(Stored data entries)
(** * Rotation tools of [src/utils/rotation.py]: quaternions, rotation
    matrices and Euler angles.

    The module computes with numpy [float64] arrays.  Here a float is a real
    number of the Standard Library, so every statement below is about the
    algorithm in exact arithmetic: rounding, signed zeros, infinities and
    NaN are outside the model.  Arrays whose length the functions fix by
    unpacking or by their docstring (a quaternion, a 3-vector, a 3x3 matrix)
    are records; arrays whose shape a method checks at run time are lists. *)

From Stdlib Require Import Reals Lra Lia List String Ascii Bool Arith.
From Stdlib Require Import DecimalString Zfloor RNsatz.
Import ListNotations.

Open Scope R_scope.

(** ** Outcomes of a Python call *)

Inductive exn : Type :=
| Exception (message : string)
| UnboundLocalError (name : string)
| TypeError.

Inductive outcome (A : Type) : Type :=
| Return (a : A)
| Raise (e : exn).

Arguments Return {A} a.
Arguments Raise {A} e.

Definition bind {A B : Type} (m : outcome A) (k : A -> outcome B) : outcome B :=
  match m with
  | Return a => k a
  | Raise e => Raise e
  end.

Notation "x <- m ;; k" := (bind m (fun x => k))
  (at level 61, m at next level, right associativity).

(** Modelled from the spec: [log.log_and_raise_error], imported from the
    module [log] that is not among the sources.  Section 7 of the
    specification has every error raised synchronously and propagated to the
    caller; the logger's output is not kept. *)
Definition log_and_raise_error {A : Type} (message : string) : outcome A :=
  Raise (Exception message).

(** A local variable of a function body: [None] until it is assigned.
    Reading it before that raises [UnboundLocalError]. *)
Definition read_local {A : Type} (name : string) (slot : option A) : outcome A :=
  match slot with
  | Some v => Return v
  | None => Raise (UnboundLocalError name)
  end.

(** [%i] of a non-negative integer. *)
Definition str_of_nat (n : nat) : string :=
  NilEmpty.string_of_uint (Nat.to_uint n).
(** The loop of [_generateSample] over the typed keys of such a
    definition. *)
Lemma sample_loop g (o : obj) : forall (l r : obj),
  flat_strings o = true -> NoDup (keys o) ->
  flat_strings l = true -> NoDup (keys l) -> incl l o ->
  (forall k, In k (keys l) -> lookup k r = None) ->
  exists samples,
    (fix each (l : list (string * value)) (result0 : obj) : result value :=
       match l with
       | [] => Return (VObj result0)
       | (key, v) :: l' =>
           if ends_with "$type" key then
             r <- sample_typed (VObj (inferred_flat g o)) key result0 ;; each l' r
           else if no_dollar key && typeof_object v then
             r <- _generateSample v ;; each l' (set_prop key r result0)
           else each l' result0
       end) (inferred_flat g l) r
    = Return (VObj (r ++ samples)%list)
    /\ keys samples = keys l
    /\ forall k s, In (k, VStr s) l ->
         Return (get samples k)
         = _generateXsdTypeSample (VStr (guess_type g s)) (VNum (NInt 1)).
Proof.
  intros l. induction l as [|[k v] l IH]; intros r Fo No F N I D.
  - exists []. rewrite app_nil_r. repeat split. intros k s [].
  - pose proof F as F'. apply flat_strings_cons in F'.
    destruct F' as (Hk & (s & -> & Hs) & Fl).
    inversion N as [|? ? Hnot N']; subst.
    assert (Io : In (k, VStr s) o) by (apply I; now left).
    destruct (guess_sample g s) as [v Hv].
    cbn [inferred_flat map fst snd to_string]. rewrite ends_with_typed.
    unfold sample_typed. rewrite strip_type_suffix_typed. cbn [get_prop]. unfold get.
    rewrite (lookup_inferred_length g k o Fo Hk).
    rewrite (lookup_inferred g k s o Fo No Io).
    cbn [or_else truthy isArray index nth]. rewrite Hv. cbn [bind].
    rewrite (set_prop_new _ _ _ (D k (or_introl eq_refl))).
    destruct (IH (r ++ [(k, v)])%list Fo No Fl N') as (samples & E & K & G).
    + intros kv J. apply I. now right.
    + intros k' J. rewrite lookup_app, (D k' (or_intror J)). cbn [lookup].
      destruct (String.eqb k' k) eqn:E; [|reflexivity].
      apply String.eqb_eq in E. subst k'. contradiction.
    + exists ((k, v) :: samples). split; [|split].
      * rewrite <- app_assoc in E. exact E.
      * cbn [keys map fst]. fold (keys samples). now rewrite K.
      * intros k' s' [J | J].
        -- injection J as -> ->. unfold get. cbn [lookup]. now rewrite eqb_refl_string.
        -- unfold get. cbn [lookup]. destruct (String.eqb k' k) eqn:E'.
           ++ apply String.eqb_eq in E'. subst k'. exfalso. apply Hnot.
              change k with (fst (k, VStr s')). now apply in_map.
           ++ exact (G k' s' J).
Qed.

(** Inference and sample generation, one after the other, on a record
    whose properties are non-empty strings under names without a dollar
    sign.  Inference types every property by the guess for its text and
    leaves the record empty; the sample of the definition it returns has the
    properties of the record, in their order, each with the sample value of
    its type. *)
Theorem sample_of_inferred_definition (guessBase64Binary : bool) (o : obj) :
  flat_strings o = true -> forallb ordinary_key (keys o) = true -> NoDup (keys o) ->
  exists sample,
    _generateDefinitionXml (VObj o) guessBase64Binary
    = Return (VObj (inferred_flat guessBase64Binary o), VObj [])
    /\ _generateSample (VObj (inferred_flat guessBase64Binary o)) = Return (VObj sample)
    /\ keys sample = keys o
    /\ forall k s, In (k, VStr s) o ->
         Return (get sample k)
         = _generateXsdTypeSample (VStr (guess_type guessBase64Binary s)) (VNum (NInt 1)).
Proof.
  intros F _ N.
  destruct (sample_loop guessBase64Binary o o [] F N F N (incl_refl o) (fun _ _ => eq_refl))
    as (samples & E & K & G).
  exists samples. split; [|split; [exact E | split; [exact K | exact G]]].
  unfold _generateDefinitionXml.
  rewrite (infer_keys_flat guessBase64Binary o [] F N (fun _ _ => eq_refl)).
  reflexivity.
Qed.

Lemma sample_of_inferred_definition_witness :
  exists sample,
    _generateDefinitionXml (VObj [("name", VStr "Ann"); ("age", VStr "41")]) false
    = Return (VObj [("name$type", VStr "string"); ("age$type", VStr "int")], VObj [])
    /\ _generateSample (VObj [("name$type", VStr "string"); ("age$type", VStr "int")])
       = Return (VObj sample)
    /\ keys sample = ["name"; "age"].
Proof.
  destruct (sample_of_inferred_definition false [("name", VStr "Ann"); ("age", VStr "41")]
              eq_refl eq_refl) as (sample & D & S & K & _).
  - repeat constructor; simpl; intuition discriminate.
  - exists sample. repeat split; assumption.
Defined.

_ABOUT THIS EXERCISE_
The answer should hold only the lines from the start of the records above through the line containing "(at level 61, m", each set down exactly.

_RESULT OF THIS EXERCISE_
(** * Rotation tools of [src/utils/rotation.py]: quaternions, rotation
    matrices and Euler angles.

    The module computes with numpy [float64] arrays.  Here a float is a real
    number of the Standard Library, so every statement below is about the
    algorithm in exact arithmetic: rounding, signed zeros, infinities and
    NaN are outside the model.  Arrays whose length the functions fix by
    unpacking or by their docstring (a quaternion, a 3-vector, a 3x3 matrix)
    are records; arrays whose shape a method checks at run time are lists. *)

From Stdlib Require Import Reals Lra Lia List String Ascii Bool Arith.
From Stdlib Require Import DecimalString Zfloor RNsatz.
Import ListNotations.

Open Scope R_scope.

(** ** Outcomes of a Python call *)

Inductive exn : Type :=
| Exception (message : string)
| UnboundLocalError (name : string)
| TypeError.

Inductive outcome (A : Type) : Type :=
| Return (a : A)
| Raise (e : exn).

Arguments Return {A} a.
Arguments Raise {A} e.

Definition bind {A B : Type} (m : outcome A) (k : A -> outcome B) : outcome B :=
  match m with
  | Return a => k a
  | Raise e => Raise e
  end.

Notation "x <- m ;; k" := (bind m (fun x => k))
  (at level 61, m at next level, right associativity).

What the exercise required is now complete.